A cette musique, qui peut paraitre sombre, nous avons voulu répondre par la musique céleste de Hildegarde de Bingen connue pour avoir été inspirée dès l’enfance par de nombreuses visions : « Simultanément je vois, j’entends, je sais et, presque d’un coup, j’apprends ce que je sais. ». A la fois abbesse, compositrice, médecin et écrivain, elle dirigea également une école d’enluminures travaillant à percer le mystère des plantes et du corps humain, des formes et des lumières.

Les trois Visions de Hildegarde de Bingen que nous avons choisies sont trois piliers fondateurs qui guident vers la lumière.
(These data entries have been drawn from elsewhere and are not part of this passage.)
(* ===== verification/BondManager.v ===== *)
(** * Bond groups on the server (server/main.go: vlessBondManager, vlessBondGroup)

    A [*vlessBondGroup] is a location in [group_heap].  [metrics.Process] is
    shared by all bonds: it is lent to a group's bond for the duration of an
    operation.  [add] is written as its two halves, before and after the
    acknowledgement, because the lock is released in between; the sequential
    [add] is their composition. *)

From S2P Require Import Prelude GoStrings GoNet Metrics Tuning BondHello BondedConn.

Module BondManager.
Import Tuning BondHello.

Record group (C : Type) := MkGroup {
  gid : bytes;
  pc : BondedConn.bond C;
  ghello : BondHello;
  started : bool;          (* startOnce *)
  maxPaths : Z;
  gwindow : option nat;    (* the KCP session the window is set on *)
  appliedWnd : Z;
}.
Arguments MkGroup {C}. Arguments gid {C}. Arguments pc {C}. Arguments ghello {C}.
Arguments started {C}. Arguments maxPaths {C}. Arguments gwindow {C}. Arguments appliedWnd {C}.

#[export] Instance group_eta {C} : Eta (group C) := λ g,
  MkGroup (gid g) (pc g) (ghello g) (started g) (maxPaths g) (gwindow g) (appliedWnd g).

Record manager (C : Type) := MkManager {
  groups : gmap bytes nat;
  group_heap : list (group C);
  process : Metrics.Registry;
  running : list nat;               (* goroutines in [run], by group *)
  window_calls : list (nat * Z);    (* SetWindowSize calls, by session *)
}.
Arguments MkManager {C}. Arguments groups {C}. Arguments group_heap {C}.
Arguments process {C}. Arguments running {C}. Arguments window_calls {C}.

#[export] Instance manager_eta {C} : Eta (manager C) := λ m,
  MkManager (groups m) (group_heap m) (process m) (running m) (window_calls m).

(** ** Flags *)

Definition validateServerVLESSFlags (vlessMode vlessBond : bool) : result unit :=
  if vlessBond && negb vlessMode then Err (errorf (str "-vless-bond requires -vless")) else Ok ().

Definition validateServerCompatibilityFlags (wrap : bool) (wrapKey : bytes) (generateWrapKey : bool)
  : result unit :=
  if wrap || negb (bool_decide (wrapKey = [])) || generateWrapKey
  then Err (errorf (str "WRAP compatibility mode is not implemented in this build")) else Ok ().

Section ops.
Context {C : Type} `{NetConn C}.
Context (tuning : globals).
Implicit Types (g : group C) (m : manager C).

Definition shortID g : bytes := if (length (gid g) <=? 8)%nat then gid g else take 8 (gid g).

Definition matchesHello (hello : BondHello) g : bool := bool_decide (ghello g = hello).

(** ** The KCP window of a group *)

Definition desiredPathCountLocked g : Z :=
  if (Version (ghello g) =? BondProtocolV2) && (ExpectedPaths (ghello g) >? 0)
  then ExpectedPaths (ghello g)
  else if maxPaths g <? 1 then 1 else maxPaths g.

(** The window it leaves, and the [SetWindowSize] calls it made. *)
Definition applyWindowLocked g : group C * list (nat * Z) :=
  let window := BondedKCPWindow tuning (desiredPathCountLocked g) in
  match gwindow g with
  | None => (g, [])
  | Some sess =>
      if window <=? appliedWnd g then (g, [])
      else (g <| appliedWnd := window |>, [(sess, window)])
  end.



(** ** Adding a path to a group *)

Definition addWithCleanup (c : C) (cleanup : bool) g : result unit * group C * list (nat * Z) :=
  if (Version (ghello g) =? BondProtocolV2) &&
     (BondedConn.Count (pc g) >=? ExpectedPaths (ghello g)) then
    (Err (errorf (str "vless bond " ++ shortID g ++ str " already has its negotiated " ++
                  Itoa (ExpectedPaths (ghello g)) ++ str " paths")), g, [])
  else
    let g := g <| pc := (BondedConn.AddConn (Some c) cleanup (pc g)).2 |> in
    let active := BondedConn.Count (pc g) in
    let g := if active >? maxPaths g then g <| maxPaths := active |> else g in
    let '(g, calls) := applyWindowLocked g in
    (Ok (), g, calls).

(** ** The manager *)

Definition newVLESSBondManager (reg : Metrics.Registry) : manager C := MkManager ∅ [] reg [] [].

Definition lookup_group (bondID : bytes) m : option (nat * group C) :=
  loc ← groups m !! bondID; (loc,.) <$> group_heap m !! loc.

Definition rejectV2BondHello (c : C) (hello : BondHello) (code : bytes) (cause : goerror) : goerror * C :=
  if negb (Version hello =? BondProtocolV2) then (cause, c)
  else match WriteBondHelloReject code c with
       | (Some e, c) =>
           (GoError (err_text cause ++ str " (also failed to send V2 rejection " ++ code ++
                     str ": " ++ err_text e ++ str ")") (err_chain cause) (err_timeout cause), c)
       | (None, c) => (cause, c)
       end.

Definition group_mismatch g : goerror :=
  errorf (str "vless bond " ++ shortID g ++ str " path profile does not match the existing group").

Definition acknowledge (hello : BondHello) (c : C) : result BondHello * C :=
  if Version hello =? BondProtocolV2 then
    match WriteBondHelloAck c with
    | (Some e, c) => (Err (errorf_w (str "write vless bond V2 acknowledgement: ") e), c)
    | (None, c) => (Ok hello, c)
    end
  else (Ok hello, c).
(* ===== verification/BenchRun.v ===== *)
(** * The benchmark harness (baseline/runner.go)

    [Harness.Run] against an environment that answers the calls of the program
    in any way: iperf3, the diagnostics endpoint, the clock, the wait and the
    file system are functions of the call's position in the trace of calls.
    Files are named by their base name, the output directory being fixed for a
    run; the JSON text of a value is the library's, so a file holds the value
    it encodes. *)

From S2P Require Import Prelude GoStrings GoFloat GoIP Metrics Baseline MetricDiff.

Module BenchRun.
Import Metrics Baseline MetricDiff.

(** ** Configuration *)

Record RunConfig := MkConfig {
  cfg_Scenario : Scenario; Revision : bytes; Target : bytes; IPerfExecutable : bytes; DiagnosticsURL : bytes;
  OutputDirectory : bytes; Runs : Z; WarmupRuns : Z; DurationSeconds : Z; Settle : Z; Cooldown : Z;
  Cases : list Case; Notes : bytes;
}.

(** The loop over the cases, with the set [seen]. *)
Fixpoint validate_cases (seen : list Case) (cases : list Case) : result unit :=
  match cases with
  | [] => Ok tt
  | c :: cases =>
      let? _ := validate_Case c in
      if bool_decide (c ∈ seen) then Err (errorf (str "duplicate benchmark case " ++ Slug c))
      else validate_cases (c :: seen) cases
  end.

(** [if bad { return fmt.Errorf(text) }] *)
Definition refuse (bad : bool) (text : string) : result unit := if bad then Err (errorf (str text)) else Ok tt.

Definition blank (s : bytes) : bool := bool_decide (TrimSpace s = []).

Definition Validate (c : RunConfig) : result unit :=
  let? _ := validate_Scenario (cfg_Scenario c) in
  let? _ := refuse (blank (Revision c) || (128 <? length (Revision c))%nat) "revision must be present and at most 128 characters" in
  let? _ := split_target (Target c) in
  let? _ := refuse (blank (IPerfExecutable c)) "iperf3 executable must be set" in
  let? _ := refuse (blank (DiagnosticsURL c)) "diagnostics URL must be set" in
  let? _ := refuse (blank (OutputDirectory c)) "output directory must be set" in
  let? _ := refuse ((Runs c <? MinimumRuns) || (Runs c >? 20)) "measured runs must be in 3..20" in
  let? _ := refuse ((WarmupRuns c <? 0) || (WarmupRuns c >? 5)) "warmup runs must be in 0..5" in
  let? _ := refuse ((DurationSeconds c <? 1) || (DurationSeconds c >? 300)) "duration must be in 1..300 seconds" in
  let? _ := refuse ((Settle c <? 0) || (Settle c >? 30 * Second)) "settle delay must be in 0..30s" in
  let? _ := refuse ((Cooldown c <? 0) || (Cooldown c >? 5 * Minute)) "cooldown must be in 0..5m" in
  let? _ := refuse (bool_decide (Cases c = [])) "at least one benchmark case is required" in
  let? _ := validate_cases [] (Cases c) in
  refuse (4096 <? length (Notes c))%nat "notes must be at most 4096 characters".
« La musique d’Hildegarde de Bingen jouée par un orchestre à cordes… On devine des couleurs et une approche « muette » qui donnent envie d’aller de l’avant, mais comment porter une monodie sur plusieurs pupitres sans la dénaturer d’emblée ? C’est pour ceci que j’ai choisi de ne rien « composer », partir d’une pédale, et surtout utiliser l’espace : faire circuler la mélodie, lui faire laisser des traces, des notes en suspens, et jouer avec ses échos qui créent peu à peu un effet harmonique. Avec ce système, la musique s’est écrite (presque) toute seule et c’est pour cela que j’ai finalement préféré appeler ces essais « projections » plutôt que « transcriptions », puisque, comme un prisme révèle ses couleurs, toutes les notes viennent de la ligne d’Hildegarde de Bingen. Le choix des trois monodies s’est fait en miroir du concerto funèbre de Hartmann : Magne Pater, l’origine, Rex Noster, écrit pour les Martyrs innocents, Vos Flores Rosarum, message d’espoir, décrivant les roses capables de pousser sur un champ ensanglanté. »

Olivier Fourés

Nous avons également souhaité interroger le 21e siècle. Aussi avons-nous passé commande à Philippe Hersant qui a écrit « Une vision d’Hildegarde » :

« Cette pièce a été écrite à la demande de Marianne Piketty et le Concert Idéal. Elle était destinée à s’insérer dans un concert où se côtoyaient les œuvres de deux musiciens visionnaires que huit siècles séparent : Hildegarde von Bingen et Karl Amadeus Hartmann.
À la vision céleste de la poétesse et musicienne s’opposent la vision funeste et les sombres prémonitions de Hartmann, qui écrivit son « Concerto funèbre » en 1939, peu après l’invasion de la Tchécoslovaquie par les nazis.
Une vision d’Hildegarde est comme un trait d’union entre ces deux mondes – vision mystique et vision d’enfer.  L’œuvre est portée, de bout en bout par la mélodie d’un des plus beaux chants d’Hildegarde, O Vis Aeternitatis. Mais j’y ai glissé également une allusion à Hartmann à travers le choral hussite « Vous qui êtes les combattants de Dieu », qui est cité dans le premier mouvement de son concerto.
L’œuvre, d’un seul tenant, se présente comme vaste adagio pour violon solo et petit ensemble de cordes. Son parcours est presque continûment ascensionnel. La mélodie d’Hildegarde, confiée au violon solo, est répétée à plusieurs reprises, dans un registre chaque fois plus aigu, jusqu’à la dernière strophe où, entourée par les sons harmoniques de tout l’orchestre, elle atteint des hauteurs stratosphériques. »

Philippe Hersant

En écho aux références et citations du concerto, nous avons complété le programme par les deux pièces pour octuor à cordes de Chostakovitch qui furent dédiées à l’ami poète Volodia Kurtchavov, disparu prématurément. Chostakovitch n’a que 18 ans lorsqu’il compose ces 2 mouvements achevés d’une Suite prévue de cinq mouvements. Le prélude s’ouvre avec l’intensité dramatique d’une ouverture à la Française alternant récitatifs solistes et déclarations plus symphoniques. C’est dans le Scherzo dissonant et grinçant que se déchaine cette force viscérale qui frappe dans l’œuvre de Chostakovitch et ne laisse jamais l’auditeur indifférent.

Au-delà d’une succession d’œuvres qui pourraient exister par leurs seules éloquence, force et beauté, nous avons essayé de proposer une expérience sensorielle et intellectuelle qui rappelle que ce ne sont ni les lieux ni les époques qui déterminent nos passions.